Quantitative assessment of prolonged metabolic abnormalities in reperfused canine myocardium.

Abstract

BACKGROUND Prolonged metabolic abnormalities have been demonstrated previously in postischemic myocardium, including relative increases in glucose uptake and abnormal fatty acid kinetics. However, quantitative metabolic information is limited, and the time course of changes in MVO2 in postischemic myocardium is unknown. To address these issues, chronically instrumented dogs were studied serially over 1 month after transient left anterior descending coronary artery (LAD) occlusion, using positron emission tomography.

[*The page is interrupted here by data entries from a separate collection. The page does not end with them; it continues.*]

(** C16: clients that behave are all served.  The condition is [starting]: no
    socket gives an error other than [EAGAIN], none refuses what is sent, nobody
    sets [should_exit], and the packets fit the file.  (After a failing send no
    other client is served any more: [ServerStuck].)  Then under a fair schedule
    every thread returns: when each thread has had as many turns as there are
    steps to make, all packets of all clients are served, every client has its
    answers, every socket is closed, every thread reports itself done and the
    lock is free. *)
Theorem every_client_is_served rounds y a p :
  starting y a p → (1023 ≤ line_max)%Z → fair (length (clients y)) rounds →
  all_steps_left y ≤ length rounds →
  ∃ y' order A P, run_threads fuel (concat rounds) y = Ok () y' ∧
    (A, P, (λ c, ([], replied c)) <$> clients y') = serve_order order (a, p, to_serve y) ∧
    file_repr (s_file y') A P ∧ s_lock y' = false ∧ length (clients y') = length (clients y) ∧
    Forall (λ c, point c = Finished ∧ fd_closed c = true ∧ complete c = 1%Z) (clients y').
Proof. apply rounds_serve_everyone. Qed.
End clients.

(** ** Clients that send lines *)

(** Lines in the order in which they took effect, each with its client. *)
Definition lines_of (i : nat) (merged : list (nat * list byte)) : list (list byte) :=
  (filter (λ t, t.1 = i) merged).*2.

(** A thread that has just been created, for a client with its packets and the
    sizes its socket accepts. *)
Definition accepted (peer : list (list byte) * list Z) : client :=
  mk_client (Receiving (replicate in_buffer_size NUL)) (Arrived <$> peer.1) peer.2 [] false 0.

Definition polite (peer : list (list byte) * list Z) : Prop :=
  Forall plain peer.1 ∧ Forall (λ n, 0 ≤ n)%Z peer.2.

Definition started {F} (f : F) (peers : list (list (list byte) * list Z)) : server F :=
  mk_server f false false (accepted <$> peers).

Lemma started_steps {F} (f : F) peers :
  all_steps_left (started f peers) = sum_list_with (λ peer, 1030 * length peer.1 + 1) peers.
Proof.
  unfold all_steps_left, started. cbn [clients].
  induction peers as [|peer peers IH]; [done|]. cbn [fmap list_fmap sum_list_with].
  rewrite <-IH. f_equal. unfold steps_left. cbn [accepted point to_come]. by rewrite length_fmap.
Qed.

Lemma started_pending {F} (f : F) peers :
  pending (to_serve (started f peers)) = sum_list_with (λ peer, length (concat peer.1)) peers.
Proof.
  unfold pending, to_serve, started. cbn [clients].
  induction peers as [|peer peers IH]; [done|]. cbn [fmap list_fmap sum_list_with].
  rewrite <-IH. simpl. by rewrite packets_arrived.
Qed.

Section shared_log.
Context {F : Type} {HF : FileOps F} {HA : LogFile F} {HB : LogBound F} (fuel : nat).
Implicit Types (a : log F) (f : F).

(** What client [i] receives: after each of its lines the whole log. *)
Fixpoint log_replies (i : nat) a (merged : list (nat * list byte)) : list byte :=
  match merged with
  | [] => []
  | (j, l) :: merged =>
     (if decide (i = j) then content (append a l) else []) ++ log_replies i (append a l) merged
  end.

Lemma serve_plain_packet a p l :
  plain l →
  serve_packet a p l = (append a l, len (content (append a l)), content (append a l), false).
Proof.
  intros (Hl & Hn & _ & Hcmd). unfold serve_packet.
  assert (c_string l = l) as -> by (rewrite <-(app_nil_r l) at 1; by rewrite c_string_app, app_nil_r).
  rewrite <-(app_nil_r l), split_lines_cons_line, app_nil_r by done. cbn [split_lines fst snd serve_lines].
  unfold answer. rewrite Hcmd. by rewrite drop_0, app_nil_r.
Qed.

Lemma serve_order_plain order a p cs :
  Forall (λ x, Forall plain x.1) cs →
  ∃ merged p' cs', serve_order order (a, p, cs) = (foldl append a merged.*2, p', cs') ∧
    Forall (λ t, t.1 < length cs ∧ plain t.2) merged ∧
    ∀ i todo out, cs !! i = Some (todo, out) → ∃ todo',
      cs' !! i = Some (todo', out ++ log_replies i a merged) ∧
      todo = lines_of i merged ++ todo'.
Proof.
  revert a p cs. induction order as [|j order IH]; intros a p cs Hcs.
  { exists [], p, cs. split_and!; [done|done|]. intros i todo out ?. exists todo. by rewrite app_nil_r. }
  cbn [serve_order foldl]. fold (serve_order (F := F) order). unfold serve_next at 2.
  destruct (cs !! j) as [[[|l todo] out]|] eqn:Hj; [by apply IH| |by apply IH].
  pose proof (proj1 (Forall_lookup _ _) Hcs _ _ Hj) as [Hl Hrest]%Forall_cons.
  rewrite serve_plain_packet by done.
  destruct (IH (append a l) (len (content (append a l))) (<[j := (todo, out ++ content (append a l))]> cs))
    as (merged & p' & cs' & Hrun & Hmerged & Hall); [by apply Forall_insert|].
  rewrite length_insert in Hmerged. exists ((j, l) :: merged), p', cs'. split; [exact Hrun|].
  split; [constructor; [split; [by eapply lookup_lt_Some|done]|done]|].
  intros i todo' out' Hi. pose proof (lookup_lt_Some _ _ _ Hj). unfold lines_of. simpl.
  destruct (decide (i = j)) as [->|Hne].
  - rewrite Hi in Hj. injection Hj as -> ->.
    destruct (Hall j todo (out ++ content (append a l))) as (todo' & Hc & Ht).
    { by apply list_lookup_insert_eq. }
    exists todo'. rewrite filter_cons_True by done. split; [by rewrite (assoc_L (++))|].
    simpl. by rewrite Ht.
  - rewrite filter_cons_False by (simpl; congruence). apply Hall. by rewrite list_lookup_insert_ne.
Qed.

Lemma started_starting f a p peers :
  settled f a p → whole a → fits a (sum_list_with (λ peer, length (concat peer.1)) peers) →
  Forall polite peers →
  Forall (λ peer, 1024 + size_max + in_buffer_size + length peer.2 < fuel) peers →
  starting fuel (started f peers) a p.
Proof.
  intros Hfile Ha Hfits Hp Hf. split; [done|done|done|done|by rewrite started_pending|].
  simpl. apply Forall_fmap, Forall_forall. intros peer Hin.
  pose proof (proj1 (Forall_forall _ _) Hp _ Hin) as [Hls Hacc].
  split; [done|]. split; [|done|exact (proj1 (Forall_forall _ _) Hf _ Hin)].
  simpl. apply Forall_fmap. eapply Forall_impl; [exact Hls|]. intros l (Hl & _ & Hlen & _).
  pose proof (is_line_length _ Hl). simpl. lia.
Qed.

(** What the sequential server has done when nothing is left to serve, next to
    clients [others] it is asked to serve as well. *)
Lemma started_served order f a p A P peers served others others' :
  Forall polite peers → Forall (λ x, Forall plain x.1) others → length served = length peers →
  (A, P, ((λ c, ([], replied c)) <$> served) ++ others') =
    serve_order order (a, p, to_serve (started f peers) ++ others) →
  ∃ merged, A = foldl append a merged.*2 ∧
    Forall (λ t, t.1 < length peers + length others ∧ plain t.2) merged ∧
    (∀ i peer, peers !! i = Some peer → lines_of i merged = peer.1 ∧
       ∃ c, served !! i = Some c ∧ replied c = log_replies i a merged) ∧
    ∀ k todo out, others !! k = Some (todo, out) → ∃ todo',
      others' !! k = Some (todo', out ++ log_replies (length peers + k) a merged) ∧
      todo = lines_of (length peers + k) merged ++ todo'.
Proof.
  intros Hp Ho Hn Hst. assert (length (to_serve (started f peers)) = length peers) as Hlen.
  { unfold to_serve, started. cbn [clients]. by rewrite !length_fmap. }
  destruct (serve_order_plain order a p (to_serve (started f peers) ++ others))
    as (merged & p' & cs' & Hserve & Hmerged & Hall).
  { apply Forall_app. split; [|done]. unfold to_serve. apply Forall_fmap, Forall_fmap.
    eapply Forall_impl; [exact Hp|]. intros peer [Hpl _]. simpl. by rewrite packets_arrived. }
  rewrite Hserve in Hst. injection Hst as -> -> <-. rewrite length_app, Hlen in Hmerged.
  exists merged. split_and!; [done|done| |].
  - intros i peer Hi. pose proof (lookup_lt_Some _ _ _ Hi) as Hlt.
    destruct (Hall i peer.1 []) as (todo & Hc & ->).
    { rewrite lookup_app_l by lia. unfold to_serve. simpl. rewrite !list_lookup_fmap, Hi. simpl.
      by rewrite packets_arrived. }
    rewrite lookup_app_l in Hc by (rewrite length_fmap; lia).
    rewrite list_lookup_fmap in Hc. apply fmap_Some in Hc as (c & Hc & [= -> Hrep]).
    rewrite app_nil_r. split; [done|]. by exists c.
  - intros k todo out Hk. destruct (Hall (length peers + k) todo out) as (todo' & Hc & Ht).
    { rewrite lookup_app_r, Hlen by lia. by replace (length peers + k - length peers) with k by lia. }
    exists todo'. split; [|done]. rewrite lookup_app_r, length_fmap, Hn in Hc by (rewrite length_fmap; lia).
    by replace (length peers + k - length peers) with k in Hc by lia.
Qed.

(** Any number of clients that send lines, under any fair schedule, see one
    log. *)
Lemma clients_share_a_log f a p rounds peers :
  starting fuel (started f peers) a p → Forall polite peers → (1023 ≤ line_max)%Z →
  fair (length peers) rounds →
  sum_list_with (λ peer, 1030 * length peer.1 + 1) peers ≤ length rounds →
  ∃ y' merged, run_threads fuel (concat rounds) (started f peers) = Ok () y' ∧
    (∃ p, file_repr (s_file y') (foldl append a merged.*2) p) ∧ s_lock y' = false ∧
    Forall (λ t, t.1 < length peers ∧ plain t.2) merged ∧
    ∀ i peer, peers !! i = Some peer → lines_of i merged = peer.1 ∧
      ∃ c, clients y' !! i = Some c ∧ point c = Finished ∧ replied c = log_replies i a merged.
Proof.
  intros Hstart Hp Hk Hfair Hsteps.
  destruct (rounds_serve_everyone fuel rounds _ _ _ Hstart Hk) as (y' & order & A & P & Hrun & Hst & Hf' & Hl & Hn & Hfin).
  { simpl. by rewrite length_fmap. }
  { by rewrite started_steps. }
  unfold started in Hn. cbn [clients] in Hn. rewrite length_fmap in Hn.
  rewrite <-(app_nil_r (_ <$> _)), <-(app_nil_r (to_serve _)) in Hst.
  destruct (started_served order f a p A P peers (clients y') [] [] Hp) as (merged & -> & Hmerged & Hall & _);
    [done..|].
  rewrite Nat.add_0_r in Hmerged. exists y', merged. split_and!; [done|by eexists|done|done|].
  intros i peer Hi. destruct (Hall i peer Hi) as (? & c & Hc & ?). split; [done|]. exists c.
  by destruct (proj1 (Forall_lookup _ _) Hfin i c Hc) as [? _].
Qed.
End shared_log.

(** ** Several clients on the driver *)

(** After each of its lines a client receives the last ten lines of everybody.
    [before]: the lines already there. *)
Fixpoint answers_to (i : nat) (before : list (list byte)) (merged : list (nat * list byte)) :
    list byte :=
  match merged with
  | [] => []
  | (j, l) :: merged =>
     (if decide (i = j) then concat (lastn max_ops (before ++ [l])) else []) ++
     answers_to i (before ++ [l]) merged
  end.

Section shared_driver.
Context `{K : Kernel} {HK : KernelLaws K} {HR : KernelReliable K}.

Definition content_max : nat := max_ops * in_buffer_size.

(** Ten short lines, whatever is appended. *)
#[export] Program Instance device_bound : LogBound fd_state := {|
  size_max := content_max;
  fits a _ := adev_wf a ∧ apart a = [] ∧ Forall short (alines a) |}.
Next Obligation.
  intros a _ ([_ Hn _] & Hp & Hs). cbn [content device_log_file].
  assert (length (acontent a) ≤ length (alines a) * in_buffer_size) as Hc.
  2: { etrans; [exact Hc|]. by apply Nat.mul_le_mono_r. }
  unfold acontent. clear Hn. induction Hs as [|l ls Hl Hs IH]; [simpl; lia|].
  cbn [concat length]. rewrite length_app, Nat.mul_succ_l. unfold short in Hl. lia.
Qed.
Next Obligation. done. Qed.
Next Obligation.
  intros a l n Ha Hl Hsl (Hwf & _ & Hs). cbn [append device_log_file].
  split; [by apply awrite_wf|]. rewrite awrite_line by done. split; [done|].
  apply Forall_lastn, Forall_app. auto.
Qed.

Lemma opened_starting fuel peers :
  Forall polite peers →
  Forall (λ peer, 1024 + content_max + in_buffer_size + length peer.2 < fuel) peers →
  starting fuel (started opened peers) adev_empty 0.
Proof.
  intros. apply started_starting; [split; [apply opened_repr|done]|done| |done|done].
  split; [apply adev_empty_wf|by split].
Qed.

Lemma driver_log before ls :
  Forall is_line ls →
  foldl append (ADev (lastn max_ops before) []) ls = ADev (lastn max_ops (before ++ ls)) [].
Proof.
  intros Hls. revert before. induction Hls as [|l ls Hl _ IH]; intros before; simpl.
  { by rewrite app_nil_r. }
  rewrite awrite_line by done. cbn [alines]. rewrite lastn_app_lastn, IH.
  by rewrite <-(assoc_L (++)).
Qed.

Lemma driver_replies i before merged :
  Forall (λ t, is_line t.2) merged →
  log_replies i (ADev (lastn max_ops before) []) merged = answers_to i before merged.
Proof.
  intros Hls. revert before. induction Hls as [|[j l] merged Hl _ IH]; intros before; [done|].
  simpl in Hl. cbn [log_replies answers_to append content device_log_file].
  rewrite awrite_line by done. cbn [alines]. rewrite lastn_app_lastn, IH. done.
Qed.

(** C5: on a reliable kernel any number of clients that send lines, under any
    fair schedule, see one log: there is an order of all lines in which every
    client's lines keep their order, after each of its lines a client receives
    the last ten lines of that order so far, and the device keeps the last ten
    of all. *)
Theorem clients_share_the_driver fuel rounds peers :
  Forall polite peers →
  Forall (λ peer, 1024 + content_max + in_buffer_size + length peer.2 < fuel) peers →
  (1023 ≤ KMALLOC_MAX_SIZE)%Z → fair (length peers) rounds →
  sum_list_with (λ peer, 1030 * length peer.1 + 1) peers ≤ length rounds →
  ∃ y' merged, run_threads fuel (concat rounds) (started opened peers) = Ok () y' ∧
    (∃ p, file_repr (s_file y') (ADev (lastn max_ops merged.*2) []) p) ∧ s_lock y' = false ∧
    Forall (λ t, t.1 < length peers) merged ∧
    ∀ i peer, peers !! i = Some peer → lines_of i merged = peer.1 ∧
      ∃ c, clients y' !! i = Some c ∧ point c = Finished ∧ replied c = answers_to i [] merged.
Proof.
  intros Hp Hf Hk Hfair Hsteps.
  destruct (clients_share_a_log (HA := device_log_file) fuel opened adev_empty 0 rounds peers)
    as (y' & merged & Hrun & [p Hfile] & Hl & Hmerged & Hall); [by apply opened_starting|done| |done|done|].
  { simpl. unfold MAX_RW_COUNT. lia. }
  assert (Forall (λ t, is_line t.2) merged) as Hlines.
  { eapply Forall_impl; [exact Hmerged|]. by intros t (_ & ? & _). }
  change adev_empty with (ADev (lastn max_ops []) []) in *.
  rewrite driver_log in Hfile by (by apply Forall_fmap).
  exists y', merged. split_and!; [done|by exists p|done| |].
  { eapply Forall_impl; [exact Hmerged|]. by intros t [? _]. }
  intros i peer Hi. destruct (Hall i peer Hi) as (? & c & ? & ? & Hrep).
  rewrite driver_replies in Hrep by done. split; [done|]. by exists c.
Qed.
End shared_driver.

METHODS AND RESULTS Dynamic imaging protocols were used in conjunction with tracer kinetic models to quantify blood flow and metabolic rates. Myocardial sectors were defined as normal, predominantly reversibly injured, and infarct-containing, based on occlusion blood flow images and postmortem histochemistry. Myocardial blood flow and metabolism were homogeneous at baseline. During LAD occlusion for 3 hours, myocardial blood flow in reversibly injured and infarct-containing sectors (determined with 13NH3) was decreased to 46% and 23%, respectively, of blood flow in normal tissue. MVO2, determined with [1-11C]acetate, was decreased less than myocardial blood flow, consistent with increased oxygen extraction in the ischemic tissue. After reperfusion, blood flow normalized rapidly in reversibly injured tissue but remained depressed in infarct-containing sectors. Regional myocardial function, assessed by two-dimensional echocardiography, was severely depressed during occlusion and did not improve significantly until 1 week after reperfusion. MVO2 remained depressed after reperfusion in both reversibly injured and infarct-containing sectors, did not improve from occlusion levels until 1 week after reperfusion, and remained significantly depressed 1 month after reperfusion even in reversibly injured sectors; [1-11C]palmitate kinetics were also abnormal in postischemic tissue. As reported previously, glucose metabolic rates were increased relative to baseline in normal but not in postischemic tissue 3 hours after reperfusion. Subsequently, glucose metabolism tended to be higher in postischemic relative to normal myocardium. CONCLUSIONS The results demonstrate decreased oxidative metabolism in postischemic tissue, with concomitant abnormalities in palmitate kinetics and glucose metabolism. Oxidative metabolism and regional function demonstrated a parallel recovery with time.